Parti de gauche écarté des élections

La Cour constitutionnelle du Guatemala a annoncé mardi avoir rejeté un recours déposé par le parti politique Mouvement pour la libération des peuples (MLP) avec lequel il entendait revenir de Thelma Cabrera et Jordán Rodas pour participer aux élections du 25 juin.

Le registre des citoyens et plus tard le Tribunal suprême électoral (TSE) du MLP et maintenant la Cour constitutionnelle ratifie le critère, malgré les plaintes et les controverses qui ont soulevé les décisions du corps électoral. Thelma Cabrera, la seule femme indigène qui tentait de participer aux prochaines élections présidentielles, est hors course avec son compagnon, Jordán Rodas.

La Cour a déclaré à l’unanimité le recours déposé « irrecevable ».

L’argument du registre des citoyens du TSE pour refuser initialement l’enregistrement de Cabrera à la présidence et de Rodas à la vice-présidence était que ce dernier manquait d’un document -un règlement valide- attestant qu’il n’avait pas de comptes en attente avec l’État . Rodas a déclaré qu’au moment de son enregistrement, il avait le document.
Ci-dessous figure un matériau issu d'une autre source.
(** * ZMK battery monitor: a shallow embedding of [main.py]

    The development follows the class [BatteryMonitor]: the configuration
    store ([load_config], [save_config]), the device locator
    ([find_keyboard]), the report resolver ([read_battery_levels]), the
    series writer ([log_battery_levels]), the tray update ([update_tray])
    and the worker loop ([monitoring_loop], [stop_monitoring]).

    Python objects are modelled as the code uses them: [self.config] is a
    dictionary from strings to JSON values (a [gmap]), a feature report is
    a list of integers, [valid_reports] is an insertion-ordered association
    list, and an exception is an explicit [Raise] result.  Calls to the
    logger have no effect on the state the program reads back and are left
    out.  JSON numbers with a fraction or an exponent (Python floats) are not
    modelled: a configuration value is null, a boolean, an integer, a
    string, a list or an object. *)

From Stdlib Require Import ZArith String Ascii List DecimalString.
From stdpp Require Import base gmap strings list fin_maps.

Set Warnings "-register-all".
Local Open Scope string_scope.
Local Open Scope Z_scope.

(** ** Python values and exceptions *)

Inductive json : Type :=
| JNull
| JBool (b : bool)
| JInt (n : Z)
| JStr (s : string)
| JList (l : list json)
| JDict (kvs : list (string * json)).

Inductive exn : Type := KeyError | TypeError | IndexError | OSError.

Inductive result (A : Type) : Type :=
| Ok (a : A)
| Raise (e : exn).
Arguments Ok {A} a.
Arguments Raise {A} e.

(** [bool(v)] *)
Definition truthy (v : json) : bool :=
  match v with
  | JNull => false
  | JBool b => b
  | JInt n => negb (n =? 0)
  | JStr s => negb (String.eqb s "")
  | JList l => match l with [] => false | _ => true end
  | JDict kvs => match kvs with [] => false | _ => true end
  end.

(** The integer a value stands for in arithmetic and comparisons
    ([bool] is a subclass of [int]); [None] where Python raises TypeError. *)
Definition as_int (v : json) : option Z :=
  match v with
  | JInt n => Some n
  | JBool b => Some (if b then 1 else 0)
  | _ => None
  end.

(** [v == n] for an integer [n] *)
Definition py_eq_int (v : json) (n : Z) : bool :=
  match as_int v with
  | Some m => m =? n
  | None => false
  end.

(** [str(n)] *)
Definition str_of_int (n : Z) : string :=
  NilZero.string_of_int (Z.to_int n).
(** * Risk scoring, data fusion and anomaly detection of the plume
      back-tracing backend

    Shallow embedding of [backend/services/ml_pipeline.py] and
    [backend/services/data_fusion.py], of the coordinating loop of
    [backend/services/data_ingestion.py] and of the helpers of the routes
    in [backend/api/routes].  What the code obtains from outside (the
    scikit-learn estimators, the clock, the formatting of floats, the
    answers of the remote services) is a variable of the section that
    embeds its caller.

    Numbers.  The Python code computes with floats.  The formulas are
    embedded over the exact rationals [Q]: every arithmetic operation is the
    real-number operation the source writes, comparisons are the source's
    comparisons, and equalities between scores are stated up to [==]
    (equality of rationals as numbers).  Where the rounding of a float
    could decide a property, the property is stated in the form that the
    rounded computation has as well: a bound that is not strict, an order
    between two results rather than their difference.

    Dictionaries.  A Python dict keyed by arbitrary strings (the air domain,
    the threshold and weight tables, the columns of a frame) is a
    [gmap string _].  A dict with a fixed set of keys is a record; a key
    that the code reads with [.get] or tests with [in] is an option field,
    [None] standing for the absent key.  A value that is present has the
    type the code computes with: the inputs are well typed, as the callers
    of the core are required to ensure. *)

From Stdlib Require Import QArith Qround Qabs Qminmax Lqa ZArith Lia.
From stdpp Require Import gmap strings list fin_maps.

Local Open Scope Q_scope.

(** ** Python's numeric built-ins on rationals *)

Module Py.

(** [a > b], [a >= b], [a < b] *)
Definition gt (a b : Q) : bool := negb (Qle_bool a b).
Definition ge (a b : Q) : bool := Qle_bool b a.
Definition lt (a b : Q) : bool := negb (Qle_bool b a).
(** C5, as stated, fails for each kind of invalid configuration it
    lists.  An unrecognized mode, an initial humidity of 150 % and a
    negative volume are accepted: the run takes its step and returns.  A
    negative time step is accepted and returns the initial sample.  A
    volume of zero is not rejected before the loop: the step count is
    computed and the first iteration raises the division fault. *)
Lemma invalidas_no_rechazadas :
  (config_invalida (con_modo config_un_paso "vapor")
   /\ simular_relleno (con_modo config_un_paso "vapor") = Ok salida_un_paso)
  /\ (config_invalida config_HR_fuera
      /\ exists s,
           simular_relleno config_HR_fuera = Ok s
           /\ r_t_obj s = Some 0.05 /\ length (r_rhos s) = 2%nat)
  /\ (config_invalida config_volumen_negativo
      /\ simular_relleno config_volumen_negativo
         = Ok salida_volumen_negativo)
  /\ (config_invalida config_paso_negativo
      /\ exists s,
           simular_relleno config_paso_negativo = Ok s
           /\ r_t_obj s = None /\ length (r_rhos s) = 1%nat)
  /\ (config_invalida config_volumen_cero
      /\ (exists n, pasos_max config_volumen_cero = Ok n)
      /\ (forall rs ro i e,
            paso config_volumen_cero rs ro i e = Raise ZeroDivisionError)
      /\ simular_relleno config_volumen_cero = Raise ZeroDivisionError).
Proof.
  split; [|split; [|split; [|split]]].
  - split; [|exact (corrida_un_paso_modo "vapor")].
    unfold config_invalida. do 4 right. cbn. split; discriminate.
  - split.
    { unfold config_invalida. do 2 right. left. cbn. lra. }
    destruct (llegada_en_el_primer_paso config_HR_fuera)
      as (s & Hs & Ht & Hl); try (cbn; lra).
    + unfold pasos_de. cbn [tiempo_max dt config_HR_fuera].
      rewrite (Int_part_entre _ 1) by lra. cbn. lia.
    + cbn [T HR0 HR_out config_HR_fuera]. rewrite rho_sat_de_0.
      unfold config_HR_fuera. evaluar_paso.
    + exists s. repeat split; assumption.
  - split; [|exact corrida_volumen_negativo].
    unfold config_invalida. left. cbn. lra.
  - split.
    { unfold config_invalida. right. left. cbn. lra. }
    rewrite simular_relleno_eq by (cbn; lra).
    unfold pasos_de. cbn [tiempo_max dt config_paso_negativo].
    rewrite (Int_part_entre _ (-1)) by lra.
    change (Z.to_nat (-1)) with 0%nat.
    eexists. split; [reflexivity|]. split; reflexivity.
  - split.
    { unfold config_invalida. left. cbn. lra. }
    split; [eexists; apply pasos_max_ok; cbn; lra|].
    split; [intros; apply paso_volumen_cero; reflexivity|].
    rewrite simular_relleno_eq by (cbn; lra).
    unfold pasos_de. cbn [tiempo_max dt config_volumen_cero].
    rewrite (Int_part_entre _ 1) by lra. change (Z.to_nat 1) with 1%nat.
    apply bucle_S_volumen_cero. reflexivity.
Qed.

Lemma al_menos_un_paso (q' : R) :
  1 <= q' -> exists n, Z.to_nat (Int_part q') = S n.
Proof.
  intros Hq. destruct (base_Int_part q') as [_ Hb].
  assert (Hz : (0 < Int_part q')%Z) by (apply lt_IZR; lra).
  exists (Z.to_nat (Int_part q' - 1)). lia.
Qed.

Lemma ningun_paso (q' : R) : q' < 1 -> Z.to_nat (Int_part q') = 0%nat.
Proof.
  intros Hq. destruct (base_Int_part q') as [Hb _].
  assert (Hz : (Int_part q' < 1)%Z) by (apply lt_IZR; lra).
  lia.
Qed.

(** C5, amended.  Nothing validates a configuration.  At atmospheric
    temperatures, and whatever double the quotient [tiempo_max / dt]
    rounds to: a time step of zero fails before any stepping, with the
    [ZeroDivisionError] of the step count; a volume of zero is not
    rejected before the loop and raises [ZeroDivisionError] inside its
    first iteration, when one is scheduled; every other configuration
    with a finite quotient, whatever the signs of volume and time step,
    the relative humidities and the mode string, returns a result. *)
Theorem sin_validacion (fl : R -> option R) (c : Config) :
  temperatura_atmosferica (T c) ->
  (dt c = 0 ->
   pasos_max_redondeado fl c = Raise ZeroDivisionError
   /\ simular_relleno_redondeado fl c = Raise ZeroDivisionError)
  /\ (forall q', dt c <> 0 -> fl (tiempo_max c / dt c) = Some q' ->
      V c = 0 -> 1 <= q' ->
      pasos_max_redondeado fl c = Ok (int q')
      /\ (forall rs ro i e, paso c rs ro i e = Raise ZeroDivisionError)
      /\ simular_relleno_redondeado fl c = Raise ZeroDivisionError)
  /\ (forall q', dt c <> 0 -> fl (tiempo_max c / dt c) = Some q' ->
      V c <> 0 \/ q' < 1 ->
      exists s, simular_relleno_redondeado fl c = Ok s).
Proof.
  intros HT. destruct (atmosferica_admisible _ HT) as (H1 & H2 & _).
  split; [|split].
  - intros Hdt.
    assert (Hp : pasos_max_redondeado fl c = Raise ZeroDivisionError)
      by (unfold pasos_max_redondeado; rewrite Hdt, truediv_cero;
          reflexivity).
    split; [exact Hp|]. unfold simular_relleno_redondeado.
    rewrite rho_saturacion_ok, !rho_desde_HR_ok, Hp by assumption.
    reflexivity.
  - intros q' Hdt Hq HV Hq1. split; [|split].
    + unfold pasos_max_redondeado. rewrite truediv_ok by assumption.
      cbn [bind]. rewrite Hq. reflexivity.
    + intros rs ro i e. apply paso_volumen_cero. assumption.
    + rewrite (simular_relleno_redondeado_eq fl c q') by assumption.
      destruct (al_menos_un_paso q' Hq1) as [n ->].
      apply bucle_S_volumen_cero. assumption.
  - intros q' Hdt Hq [HV|Hq1].
    + apply (simular_relleno_redondeado_total fl c q'); assumption.
    + rewrite (simular_relleno_redondeado_eq fl c q') by assumption.
      rewrite (ningun_paso q' Hq1). eexists. reflexivity.
Qed.

Lemma sin_validacion_witness :
  (pasos_max_redondeado Some config_paso_cero = Raise ZeroDivisionError
   /\ simular_relleno_redondeado Some config_paso_cero
      = Raise ZeroDivisionError)
  /\ (pasos_max_redondeado Some config_volumen_cero = Ok (int (0.05 / 0.05))
      /\ (forall rs ro i e,
            paso config_volumen_cero rs ro i e = Raise ZeroDivisionError)
      /\ simular_relleno_redondeado Some config_volumen_cero
         = Raise ZeroDivisionError)
  /\ (exists s,
        simular_relleno_redondeado Some (con_modo config_un_paso "vapor")
        = Ok s)
  /\ (exists s,
        simular_relleno_redondeado Some config_volumen_negativo = Ok s)
  /\ (exists s, simular_relleno_redondeado Some config_HR_fuera = Ok s)
  /\ (exists s, simular_relleno_redondeado Some config_paso_negativo = Ok s).
Proof.
  assert (Ha : temperatura_atmosferica 0)
    by (unfold temperatura_atmosferica; lra).
  split; [|split; [|split; [|split; [|split]]]].
  - apply (sin_validacion Some config_paso_cero Ha). reflexivity.
  - apply (proj1 (proj2 (sin_validacion Some config_volumen_cero Ha))
             (0.05 / 0.05)); cbn; try reflexivity; lra.
  - apply (proj2 (proj2 (sin_validacion Some
             (con_modo config_un_paso "vapor") Ha)) (0.05 / 0.05));
      cbn; try reflexivity; lra.
  - apply (proj2 (proj2 (sin_validacion Some config_volumen_negativo Ha))
             (0.05 / 0.05)); cbn; try reflexivity; lra.
  - apply (proj2 (proj2 (sin_validacion Some config_HR_fuera Ha))
             (0.05 / 0.05)); cbn; try reflexivity; lra.
  - apply (proj2 (proj2 (sin_validacion Some config_paso_negativo Ha))
             (0.05 / -0.05)); cbn; try reflexivity; lra.
Defined.

(** ** Runs without injection *)

Lemma perdida_cond_no_negativa (c : Config) (rho_sat rho : R) :
  0 <= V c -> 0 <= k_cond c -> 0 <= dt c ->
  0 <= perdida_cond c rho_sat rho.
Proof.
  intros HV Hk Hdt. unfold perdida_cond.
  destruct (String.eqb (modo_cond c) "fijo").
  - apply Rmin_glb; [nra | apply Rmax_l].
  - cbv zeta. pose proof (Rmax_l 0 (rho - rho_sat)) as Hm.
    repeat apply Rmult_le_pos; assumption.
Qed.

(** C6, as stated, fails: without injection and with a positive
    condensation coefficient, ventilation from a more humid exterior
    raises the density from 0 to 20 % of saturation in one step, above
    the 10 % target, which is reported reached at 0.5 min. *)
Lemma ventilacion_alcanza_objetivo :
  config_valida config_exterior_humedo
  /\ dotm config_exterior_humedo = 0
  /\ 0 < k_cond config_exterior_humedo
  /\ exists s,
       simular_relleno config_exterior_humedo = Ok s
       /\ rho_objetivo_de config_exterior_humedo (r_rho_sat s)
          > hd 0 (r_rhos s)
       /\ r_t_obj s = Some 0.5
       /\ r_t_obj s <> None.
Proof.
  assert (Hv : config_valida config_exterior_humedo)
    by (constructor; unfold temperatura_admisible; cbn; lra).
  split; [exact Hv|]. split; [reflexivity|]. split; [cbn; lra|].
  pose proof (rho_sat_de_pos 20 (v_T _ Hv)) as Hpos.
  destruct (llegada_en_el_primer_paso config_exterior_humedo)
    as (s & Hs & Ht & _); try (cbn; lra).
  - unfold pasos_de. cbn [tiempo_max dt config_exterior_humedo].
    rewrite (Int_part_entre _ 120) by lra. lia.
  - cbn [T HR0 HR_out config_exterior_humedo].
    set (rs := rho_sat_de 20) in *.
    unfold config_exterior_humedo. evaluar_paso.
  - exists s. split; [assumption|].
    destruct (simular_relleno_traza _ s Hs)
      as (news & _ & Hr & _ & _ & _ & _ & Hsat & _).
    rewrite Hr, Hsat, Ht. cbn [hd]. unfold rho_objetivo_de.
    cbn [T HR0 HR_objetivo dt config_exterior_humedo].
    split; [lra|]. split; [reflexivity | discriminate].
Qed.

(** The bound [ACH * dt <= 60] of the amended claim is needed as well:
    with a drier exterior (40 %) than the enclosure (50 %) a step that
    replaces three volumes of air overshoots to 20 % and the next one to
    80 %, above a 60 % target that exceeds both. *)
Lemma sobrepaso_alcanza_objetivo :
  config_valida config_sobrepaso
  /\ dotm config_sobrepaso = 0
  /\ exists s,
       simular_relleno config_sobrepaso = Ok s
       /\ r_rhos s = [50 / 100 * rho_sat_de 20; 20 / 100 * rho_sat_de 20;
                      80 / 100 * rho_sat_de 20]
       /\ rho_objetivo_de config_sobrepaso (rho_sat_de 20)
          = 60 / 100 * rho_sat_de 20
       /\ r_t_obj s = Some 6.
Proof.
  assert (Hv : config_valida config_sobrepaso)
    by (constructor; unfold temperatura_admisible; cbn; lra).
  split; [exact Hv|]. split; [reflexivity|].
  pose proof (rho_sat_de_pos 20 (v_T _ Hv)) as Hpos.
  rewrite simular_relleno_eq by (cbn; lra).
  unfold pasos_de. cbn [T HR0 HR_out tiempo_max dt config_sobrepaso].
  rewrite (Int_part_entre _ 20) by lra.
  change (Z.to_nat 20) with (S (S 18)).
  set (rs := rho_sat_de 20) in *.
  assert (E1 : siguiente_rho config_sobrepaso rs (40 / 100 * rs)
                 (50 / 100 * rs) = 20 / 100 * rs)
    by (unfold config_sobrepaso; evaluar_paso).
  assert (E2 : siguiente_rho config_sobrepaso rs (40 / 100 * rs)
                 (20 / 100 * rs) = 80 / 100 * rs)
    by (unfold config_sobrepaso; evaluar_paso).
  rewrite bucle_S by (cbn; lra). cbv zeta.
  cbn [estado_inicial rho_v masa_condensada masa_inyectada tiempos rhos].
  rewrite E1, Rge_dec_no by (unfold config_sobrepaso; evaluar_paso).
  rewrite bucle_S by (cbn; lra). cbv zeta.
  cbn [rho_v masa_condensada masa_inyectada tiempos rhos].
  rewrite E2, Rge_dec_si by (unfold config_sobrepaso; evaluar_paso).
  eexists. split; [reflexivity|]. cbn [salida_de r_rhos r_t_obj rhos app].
  split; [reflexivity|]. split; [reflexivity|].
  apply f_equal. cbn. lra.
Qed.

(** Without injection a step cannot take the density above a level [M]
    that bounds both the density it starts from and the exterior one,
    provided ventilation replaces at most the whole volume in one step. *)
Lemma siguiente_rho_sin_inyeccion (c : Config) (rho_sat rho_out rho M : R) :
  0 < V c -> 0 <= k_cond c -> 0 < dt c -> 0 <= ACH c ->
  dotm c = 0 -> ACH c * dt c <= 60 ->
  0 <= M -> rho <= M -> rho_out <= M ->
  siguiente_rho c rho_sat rho_out rho <= M.
Proof.
  intros HV Hk Hdt HA Hm Hu HM Hx Ho.
  assert (Hq : nueva_masa c rho_sat rho_out rho / V c <= M).
  { pose proof (perdida_cond_no_negativa c rho_sat rho) as Hc.
    apply (Rmult_le_reg_r (V c)); [assumption|].
    unfold Rdiv. rewrite Rmult_assoc, Rinv_l, Rmult_1_r by lra.
    unfold nueva_masa, masa_actual, masa_in, perdida_vent. cbv zeta.
    rewrite Hm.
    set (u := ACH c * dt c / 60).
    assert (Hu0 : 0 <= u <= 1) by (unfold u; split; nra).
    replace (ACH c * V c / 60 * (rho - rho_out) * dt c)
      with (V c * (u * (rho - rho_out))) by (unfold u; field).
    assert (0 <= (1 - u) * (M - rho)) by (apply Rmult_le_pos; lra).
    assert (0 <= u * (M - rho_out)) by (apply Rmult_le_pos; lra).
    assert (Hc' : 0 <= perdida_cond c rho_sat rho) by (apply Hc; lra).
    nra. }
  unfold siguiente_rho. cbv zeta.
  destruct (Rgt_dec _ rho_sat) as [H|H].
  - apply Rle_trans with (Rmax 0 (nueva_masa c rho_sat rho_out rho / V c));
      [lra | apply Rmax_lub; assumption].
  - apply Rmax_lub; assumption.
Qed.

Lemma cadena_sin_inyeccion (c : Config) (rho_sat rho_out M : R) (l : list R) :
  0 < V c -> 0 <= k_cond c -> 0 < dt c -> 0 <= ACH c ->
  dotm c = 0 -> ACH c * dt c <= 60 ->
  0 <= M -> rho_out <= M ->
  forall x, x <= M -> cadena (siguiente_rho c rho_sat rho_out) x l ->
  Forall (fun r => r <= M) l.
Proof.
  intros HV Hk Hdt HA Hm Hu HM Ho.
  induction l as [|y l IH]; intros x Hx Hc; constructor.
  - destruct Hc as [-> _]. apply siguiente_rho_sin_inyeccion; assumption.
  - destruct Hc as [-> Hc]. apply (IH _ (siguiente_rho_sin_inyeccion
      c rho_sat rho_out x M HV Hk Hdt HA Hm Hu HM Hx Ho) Hc).
Qed.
Le candidat à la vice-présidence, qui était avocat des droits de l’homme, a déclaré qu’au moment de son inscription, il n’avait aucun empêchement juridique. Mais Alejandro Córdova, le successeur de Rodas, élu par des députés et alliés progouvernementaux, a déposé une plainte contre l’ancien avocat pour des questions administratives dans le paiement de ses prestations, ce qui aurait soi-disant invalidé le règlement de Rodas. En disqualifiant Rodas, son colistier a été automatiquement exclu en tant que candidat à la présidence.

Cabrera, dans une interview avec Presse associée En mars dernier, il affirmait que son parti, à l’idéologie de gauche, cherchait la refondation de l’État vers une nouvelle voie plurinationale où tous les peuples autochtones ont une place, face à toutes les injustices qu’ils subissent.

Le MLP a été fondé par des dirigeants indigènes et paysans du Comité de développement paysan (CODECA), une organisation qui défend les droits à la terre et à l’accès à l’électricité et rejette la privatisation des services de base.

Le groupe a suscité la colère et la peur du secteur des affaires le plus conservateur du pays, qui l’accuse de voler de l’électricité et le qualifie de gauche radicale. Les députés pro-gouvernementaux et les alliés des secteurs conservateurs ont réformé en mars une loi qui durcit les peines pour ceux qui volent des ressources électriques, une réforme qui a été interprétée comme une dédicace spéciale par les secteurs liés à la CODECA.

Sans candidat à la présidence enregistré, le Mouvement pour la libération des peuples participera aux élections pour d’autres postes tels que les députés au Congrès de la République et les maires locaux.

Dans les Guatémaltèques sont appelés aux urnes pour élire le nouveau président, le vice-président, les députés du Congrès, les maires municipaux et les députés au Parlement centraméricain.